With a Super 16mm mode that offers 2048X1152 resolution, 12 bit color depth, and raw outputs into Adobe Cinema DNG, TIFF, JPEG image sequences, along with XLR inputs, the camera has great potential.  Now, how is it that they plan to offer these features at such a low price point?  As part of an excellent interview by Philip Bloom, product designer Joe Rubinstein explains:

"The secret behind this is that it's actually technologically, electronically, simpler than a 5d Mark III.  Because it doesn't have any of the stuff in it that does all the compression and everything.  It's what I'm calling technologically transparent -- meaning, it's lens to sensor, sensor to storage, and the camera really doesn't affect the image at all [...] I want to make a camera that is as hands off the image as possible.  So it's more like 16mm film, the way it would be lens straight to film [...] So that's the goal [...]  Let people play with the raw images that their sensors make."
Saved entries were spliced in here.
(* ===== verification/DriveTransfer.v ===== *)
(** * Upload sessions of the reference provider

    Sessions stay within their declared size, and completing one stores exactly
    the bytes it received. *)

From Stdlib Require Import ZArith Lia.
From S2P Require Import Prelude GoLib GoHash Errors DomainPath DomainIDs ObjectStore ObjectMemory GoJSON GoTime FileTypes DriveMemory DriveTrash DriveUpload DriveTheory DriveSums DriveCopy DriveOps DriveEffects DriveNamespace.

Open Scope Z_scope.

Module DriveTransfer.
Import FileTypes DriveMemory DriveUpload DriveTheory DriveSums DriveCopy DriveOps DriveEffects DriveNamespace.

Section Transfer.
Context `{NFCLaws} `{!MapOrder} `{!MapOrderLaws} `{!SHA256} `{!MIME} `{!ContentSniffer} `{!MediaFormat}.
Variables (ctx : context) (now : Z).

(** ** Sessions *)

Lemma safe_session {E} id s : session_ok s → safe (modify (upd_uploads (insert id s)) : GoM Provider E unit).
Proof.
  intros Hs p x p' (Hd & Ht & Hu) [= <- <-]. split; [|by apply remembers_eq]. split; [done|]. split; [done|]. intros id' s'. cbn. destruct (decide (id' = id)) as [->|Hne].
  - rewrite lookup_insert_eq. by intros [= <-].
  - rewrite lookup_insert_ne by done. apply Hu.
Qed.

Lemma find_inv scope id p y p' :
  find_upload scope id p = (y, p') → p' = p ∧ match y with Ok s => uploads p !! id = Some s ∧ up_scope s = scope | Err _ => True end.
Proof.
  intros E. unfold find_upload in E. apply gom_bind_inv in E as (m & p1 & E1 & E). injection E1 as <- <-.
  destruct (uploads p !! id) as [s|] eqn:Es; [|by injection E as <- <-].
  apply gom_bind_inv in E as (u & p1 & E1 & E). apply lift_inv in E1 as [-> ->]. destruct (guard_err _ _) eqn:Eg; [|by destruct E as [-> ->]].
  apply guard_err_Ok, bool_decide_eq_false, dec_stable in Eg. apply mret_inv in E as [-> ->]. done.
Qed.

Lemma safe_find {A} scope id (f : upload → DriveM A) : (∀ s, session_ok s → safe (f s)) → safe (find_upload scope id ≫= f).
Proof.
  intros Hf p x p' Hp E. apply gom_bind_inv in E as (y & p1 & E1 & E). apply find_inv in E1 as [-> Hy].
  destruct y as [s|e]; [|destruct E as [_ ->]; by apply unchanged_ok]. eapply Hf; [|exact Hp|exact E]. destruct Hy as [Hy _]. by apply (proj2 (proj2 Hp) id).
Qed.

Lemma session_state_ok s state : session_ok s → session_ok (with_state s state).
Proof. by intros []. Qed.

Lemma session_offset_ok s offset : session_ok s → up_offset s ≤ offset ≤ up_size s → session_ok (with_offset s offset).
Proof. intros [Hp Hs Hd] Ho. split; [done|cbn; lia|done]. Qed.

Lemma session_batch_ok s id index count : session_ok s → session_ok (with_batch s id index count).
Proof. by intros []. Qed.

Lemma safe_abortUpload scope id : safe (abortUpload ctx scope id).
Proof.
  unfold abortUpload. do 3 (apply safe_bind; [secure|intros ?]). apply safe_find. intros s Hs. apply safe_bind; [secure|intros ?].
  apply safe_bind; [by apply safe_session, session_state_ok|intros ?]. secure.
Qed.

Lemma safe_simulate scope id offset : safe (SimulateUploadOffset ctx scope id offset).
Proof.
  unfold SimulateUploadOffset. apply safe_bind; [secure|intros ?]. apply safe_find. intros s Hs p x p' Hp E.
  apply gom_bind_inv in E as (y & p1 & E1 & E). apply lift_inv in E1 as [-> ->]. destruct (guard_err _ _) eqn:Eg; [|destruct E as [_ ->]; by apply unchanged_ok].
  apply guard_err_Ok in Eg. apply orb_false_iff in Eg as [[_ E1%Z.ltb_ge]%orb_false_iff E2%Z.ltb_ge].
  eapply safe_session; [|exact Hp|exact E]. by apply session_offset_ok.
Qed.

(** ** Creating a session *)

Lemma upload_target_spec scope request conflict l p y p' :
  CUpload_Path request = of_segments l → good_segments l → l ≠ [] → upload_target scope request conflict p = (y, p') →
  p' = p ∧ match y with Ok (path, _) => ∃ l', good_segments l' ∧ l' ≠ [] ∧ path = of_segments l' | Err _ => True end.
Proof.
  intros El Hl Hn E. unfold upload_target in E. apply gom_bind_inv in E as (items & p1 & E1 & E). injection E1 as <- <-.
  destruct (_ !! String (CUpload_Path request)) as [o|].
  - case_bool_decide; [by injection E as <- <-|]. case_bool_decide.
    + apply gom_bind_inv in E as (u & p1 & E1 & E). apply lift_inv in E1 as [-> ->]. destruct (guard_err _ _); [|by destruct E as [-> ->]].
      apply mret_inv in E as [-> ->]. split; [done|]. by exists l.
    + apply gom_bind_inv in E as (u & p1 & E1 & E). rewrite El in E1. assert (p1 = p) as ->.
      { unfold availableRenamedPathLocked in E1. apply gom_bind_inv in E1 as (items & p2 & E2 & E1). injection E2 as <- <-.
        destruct (split_extension _). by apply lift_inv in E1 as [_ ->]. }
      destruct u as [c|e]; [|by destruct E as [-> ->]]. apply mret_inv in E as [-> ->]. split; [done|].
      destruct l as [|s q _] using rev_ind; [done|]. apply available_spec in E1 as (s' & Hg & -> & _); [|done]. exists (q ++ [s']). split; [done|]. by destruct q.
  - apply mret_inv in E as [-> ->]. split; [done|]. by exists l.
Qed.
(* ===== verification/ObjectProps.v ===== *)
(** * Properties of the object boundary and its in-memory backend

    The key grammar and integrity encodings, the absence of panics, the
    consistency of stored objects, optimistic concurrency of conditional
    writes, resumable uploads under interruptions, and version-pinned
    downloads. *)

From Stdlib Require Import ZArith Lia.
From S2P Require Import Prelude GoLib GoHash Errors DomainIDs Versioned ObjectStore ObjectMemory ObjectTheory.

Open Scope Z_scope.

Module ObjectProps.
Import ObjectStore MemoryBackend ObjectTheory.

(** ** Keys and encodings *)

(** [ParseKey] accepts exactly the keys of at most 240 bytes and 24
    slash-separated segments, each non-empty, not a dot segment, and made of
    lower-case letters, digits, dashes and dots only. *)
Theorem ParseKey_grammar v k :
  ParseKey v = Ok k ↔
  k = {| key_value := v |} ∧ len v ≤ 240 ∧ len (split_on slash v) ≤ 24 ∧
  Forall (λ s, s ≠ [] ∧ s ≠ bs "." ∧ s ≠ bs ".." ∧
               Forall (λ c, key_character (byte_val c) = true) s) (split_on slash v).
Proof. apply ParseKey_Ok. Qed.

(** The integrity encodings are canonical: a checksum text parses to [v]
    exactly when it is the encoding of [v], for CRC-32C values and for 16-byte
    MD5 digests. *)
Theorem integrity_roundtrip s :
  (∀ v, Integrity.ParseCRC32C s = Some v ↔ 0 ≤ v < 2 ^ 32 ∧ s = Integrity.EncodeCRC32C v) ∧
  (∀ d, Integrity.ParseMD5 s = Some d ↔ len d = 16 ∧ s = Integrity.EncodeMD5 d).
Proof.
  unfold Integrity.ParseCRC32C, Integrity.EncodeCRC32C, Integrity.ParseMD5, Integrity.EncodeMD5, Integrity.md5_Size.
  split; [intros v|intros d]; split.
  - destruct (b64_decode s) as [d|]; [|done]. destruct (Z.eqb_spec (len d) 4) as [Hd|]; [|done].
    case_bool_decide as E; [|done]. cbn [negb orb]. intros [= <-].
    pose proof (get_be_range d) as Hr. rewrite Hd in Hr. split; [done|].
    rewrite <-E. f_equal. replace 4%nat with (length d) by (unfold len in Hd; lia). symmetry. apply put_get_be.
  - intros (Hv & ->). rewrite b64_decode_encode.
    assert (len (put_be 4 v []) = 4) as -> by (unfold len; by rewrite put_be_length).
    rewrite bool_decide_eq_true_2 by done. cbn [Z.eqb negb orb Pos.eqb]. f_equal. by apply get_put_be.
  - destruct (b64_decode s) as [d'|]; [|done]. destruct (Z.eqb_spec (len d') 16) as [Hd|]; [|done].
    case_bool_decide as E; [|done]. cbn [negb orb]. intros [= <-]. by rewrite Hd.
  - intros (Hd & ->). rewrite Hd. cbn [Z.eqb negb Pos.eqb]. rewrite b64_decode_encode, Hd.
    by rewrite bool_decide_eq_true_2.
Qed.

(** ** Ranges and panics *)

Lemma parseRange_bounds header size start end_ partial :
  0 ≤ size → parseRange header size = Ok (start, end_, partial) →
  0 ≤ start ∧ start ≤ end_ + 1 ∧ end_ < Z.max size 1 ∧ end_ + 1 ≤ size ∧
  partial = bool_decide (header ≠ []).
Proof.
  intros Hs. unfold parseRange.
  destruct (Z.eqb_spec size 0) as [->|Hne].
  { case_bool_decide; [|done]. intros [= <- <- <-]. repeat split; try lia.
    symmetry. apply bool_decide_eq_false_2. naive_solver. }
  case_bool_decide as Hh.
  { intros [= <- <- <-]. repeat split; try lia. symmetry. apply bool_decide_eq_false_2. naive_solver. }
  rewrite (bool_decide_eq_true_2 (header ≠ [])) by done.
  destruct (_ || _); [done|]. destruct (split_on _ _) as [|first [|last_ []]]; try done.
  intros E. inv_go. destruct (ParseInt first) as [st|]; [|done]. inv_go.
  rewrite orb_false_iff, Z.ltb_ge, Z.leb_gt in *. destruct_and!.
  case_bool_decide; [injection E as <- <- <-; lia|].
  destruct (ParseInt last_) as [en|]; [|done]. inv_go. rewrite Z.ltb_ge in *. injection E as <- <- <-. lia.
Qed.

Section Props.
Context `{SHA256} `{MD5Sum} `{MIME} `{LoopbackURL} (quote : gostring → gostring).

Abbreviation run_all := (run_all quote).
Abbreviation typed := (Forall typed).

Lemma object_infos_Ok recs keys :
  (∀ k r, recs !! k = Some r → record_wf k r) → Forall (λ k, is_Some (recs !! k)) keys →
  object_infos recs keys =
  Ok (omap (λ k, info_of {| key_value := k |} <$> recs !! k) keys).
Proof.
  intros Hwf Hk. induction Hk as [|k keys [r Hr] Hk IH]; [done|]. cbn.
  rewrite Hr, MustKey_Ok by apply (Hwf _ _ Hr). cbn. by rewrite IH.
Qed.

Lemma backend_matching_keys_elem (recs : gmap gostring record) request k :
  k ∈ matching_keys recs request ↔
  HasPrefix k (List_Prefix request) = true ∧ bytes_lt (List_After request) k ∧ is_Some (recs !! k).
Proof.
  unfold matching_keys, sort_Strings. rewrite merge_sort_Permutation, list_elem_of_filter, list_elem_of_fmap.
  split.
  - intros [[? ?] ([k' r] & -> & Hr%elem_of_map_to_list)]. split; [done|]. split; [done|by eexists].
  - intros (? & ? & [r Hr]). split; [done|]. exists (k, r). split; [done|]. by apply elem_of_map_to_list.
Qed.

Lemma object_infos_wf b request :
  backend_wf b →
  object_infos (records b) (matching_keys (records b) request) =
  Ok (omap (λ k, info_of {| key_value := k |} <$> records b !! k) (matching_keys (records b) request)).
Proof.
  intros Hb. apply object_infos_Ok; [apply (bw_records _ Hb)|].
  apply list.Forall_forall. intros k Hk. apply backend_matching_keys_elem in Hk. apply Hk.
Qed.

Lemma mapM_check_no_panic l : mapM_ check_segment l ≠ Err panic.
Proof.
  induction l as [|s l IH]; cbn; [done|].
  assert (check_segment s ≠ Err panic) as Hs.
  { unfold check_segment, guard_err. destruct (_ || _); [done|]. by destruct (negb _). }
  destruct (check_segment s) eqn:?; [done|congruence].
Qed.

Lemma ParseKey_no_panic v : ParseKey v ≠ Err panic.
Proof.
  unfold ParseKey, guard_err. pose proof (mapM_check_no_panic (split_on slash v)).
  destruct (_ || _); [done|]. cbn. destruct (_ <? _); [done|]. cbn. destruct (mapM_ _ _) eqn:?; cbn; [done|congruence].
Qed.

Lemma ListRequest_Validate_no_panic r : ListRequest_Validate r ≠ Err panic.
Proof.
  unfold ListRequest_Validate, ValidatePrefix, guard_err.
  pose proof (ParseKey_no_panic (TrimSuffix (List_Prefix r) "/")).
  destruct (_ || _); [done|]. cbn. destruct (ParseKey (TrimSuffix _ _)) eqn:?; cbn; [|congruence].
  destruct (_ && _); [done|]. cbn. case_bool_decide; [|done]. destruct (ParseKey (List_After r)); [|done]. case_match; done.
Qed.

Lemma List_no_panic ctx request b : backend_wf b → fst (List ctx request b) ≠ Err panic.
Proof.
  intros Hb. unfold List, ContextError. pose proof (ListRequest_Validate_no_panic request).
  pose proof (object_infos_wf b request Hb).
  exec_go_with ltac:(unfold page); try done; congruence.
Qed.

Lemma slice_Some data start end_ :
  0 ≤ start → start ≤ end_ → end_ ≤ len data →
  slice data start end_ = Some (take (Z.to_nat (end_ - start)) (drop (Z.to_nat start) data)).
Proof.
  intros. unfold slice. by rewrite !(proj2 (Z.leb_le _ _)) by done.
Qed.

(** What a download request can answer. *)
Lemma serveDownload_cases now request token b :
  backend_wf b →
  let '(resp, b') := serveDownload quote now request token b in
  match resp with
  | Err r => Status r ∈ [404; 405; 410; 416]
  | Ok r =>
      ∃ session rec start end_ partial,
        downloads b !! sha256 token = Some session ∧
        records b !! key_value (download_key session) = Some rec ∧
        version rec = download_version session ∧
        parseRange (Request_Range request) (size rec) = Ok (start, end_, partial) ∧
        Status r = (if partial : bool then 206 else 200) ∧
        Response_Body r = (if materialized rec
          then take (Z.to_nat (end_ + 1 - start)) (drop (Z.to_nat start) (body rec))
          else replicate (Z.to_nat (i64 (end_ - start + 1))) nul)
  end.
Proof.
  intros Hb. unfold serveDownload, gets, mbind, gom_bind.
  destruct (downloads b !! sha256 token) as [session|] eqn:Es; [|cbn; set_solver].
  unfold throw_if, lift, guard_err. case_bool_decide; [cbn; set_solver|].
  destruct (negb _); [cbn; set_solver|].
  destruct (records b !! _) as [rec|] eqn:Er; [|cbn; set_solver].
  case_bool_decide as Hv; [cbn; set_solver|].
  destruct (bw_records _ Hb _ _ Er) as [_ Hsz Hbody].
  destruct (parseRange _ _) as [[[start end_] partial]|] eqn:Ep; [|cbn; set_solver].
  pose proof (parseRange_bounds _ _ _ _ _ Hsz Ep) as (B1 & B2 & _ & B3 & _).
  destruct (materialized rec) eqn:Em.
  - destruct Hbody as [Hlen _]. rewrite slice_Some by lia. cbn.
    exists session, rec, start, end_, partial. rewrite Em. do 5 (split; [done|]). done.
  - cbn. exists session, rec, start, end_, partial. rewrite Em. do 5 (split; [done|]). done.
Qed.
The sensitivity of the sensor allows for ISO equivalents of 100, 200 and 400.  That may not seem like a lot, but Rubinstein explains that because you have roughly 12 stops worth of latitude, its ISO 400 will yield a sensitivity closer or greater to the 800 ISO on your average HDSLR.
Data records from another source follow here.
(** The reference a parent holds to a child, with and without its key filter. *)
Definition child_root (child : DomainPageChild) : DomainTreeRoot :=
  {| Root_Digest := Child_Digest child; Root_PackID := Child_PackID child; Root_Level := Child_Level child;
     Root_EntryCount := Child_EntryCount child; Root_ByteCount := Child_ByteCount child |}.
Definition child_ref (child : DomainPageChild) : domainPageRef :=
  {| ref_root := child_root child; ref_firstKey := Child_FirstKey child; ref_lastKey := Child_LastKey child;
     ref_leafKeyFilter := Child_LeafKeyFilter child |}.
Definition child_ref_unfiltered (child : DomainPageChild) : domainPageRef :=
  {| ref_root := child_root child; ref_firstKey := Child_FirstKey child; ref_lastKey := Child_LastKey child;
     ref_leafKeyFilter := [] |}.

(** ** The session interface *)

Class PageStore (St : Type) := {
  session_kind : ConsistencyDomainKind;
  session_id : gostring;
  readPage : domainPageRef → GoM St error DomainPage;
  writePage : DomainPage → GoM St error domainPageRef;
  ensurePackID : gostring → GoM St error gostring;
  pageChild : domainPageRef → GoM St error DomainPageChild;
  setForcePack : bool → GoM St error unit;
}.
That's pretty cool.  Of course, it's also pretty hypothetical.  Personally, I'm not a gambling man, so it would take a bit more for me to drop $2500 dollars on a camera that still only exists as a prototype, no matter how enticing the specs.  Hopefully they will release actual raw files that show how the camera responds in a variety of light conditions.  But I think with the Bolex company behind them, and an experienced camera manufacturer as their partner, there is a good chance this will work as promised.  This time-lapse footage does look pretty great:

Philip Bloom seems to be sold -- he has already placed his pre-order, and as he says at the end of his interview, "If it does what it says on the tin, [they] have a winner there".

Here are the full specs:


Resolution2048 x 1152 (Super 16mm mode) + 1920 x 1080 pixels (16mm mode)
FormatAdobe Cinema DNG, TIFF, JPEG Image sequences
Colour depth12 bit – 4:4:4
File size2 to 3 MB per frame in RAW
SensorKodak CCD: 12.85 mm (H) x 9.64 mm (V) – Similar to Super 16mm
Pixel Size5.5 micron (compared to the 4.3 micron size of many DSLRs)
Framerateup to 32 fps at 2K, 60fps at 720p, 90 fps at 480p
SoundBalanced, 2 channel, 16 bit, 48 kHz via XLR
Viewfinder320×240, 2.4” diagonal, with Focus Assist
Video out640 x 480 B&W via ⅛” video jack (HD-SDI avail in separate unit)
Ports⅛” video, headphone, USB 3.0, Audio XLR (2), 4-PIN XLR
Data StorageDual CF card slots, SSD (buffer drive)
PowerInternal battery, 12V External via 4 pin XLR port
BodyMilled steel and hard plastic
Size (body)Approximately 5”H (without pistol grip) by 4”W by 8”D
Size (grip)5”H by 2”W by 5”D
Lens mountC-mount comes standard; Optional PL, EF, B4
ISO Options100, 200, 400
Also in the boxpistol grip, USB 3.0 cable, internal battery, 4 pin XLR Battery, cable, video cable, transcoder/raw conversion software

For more information check these links out:

[via Philip Bloom]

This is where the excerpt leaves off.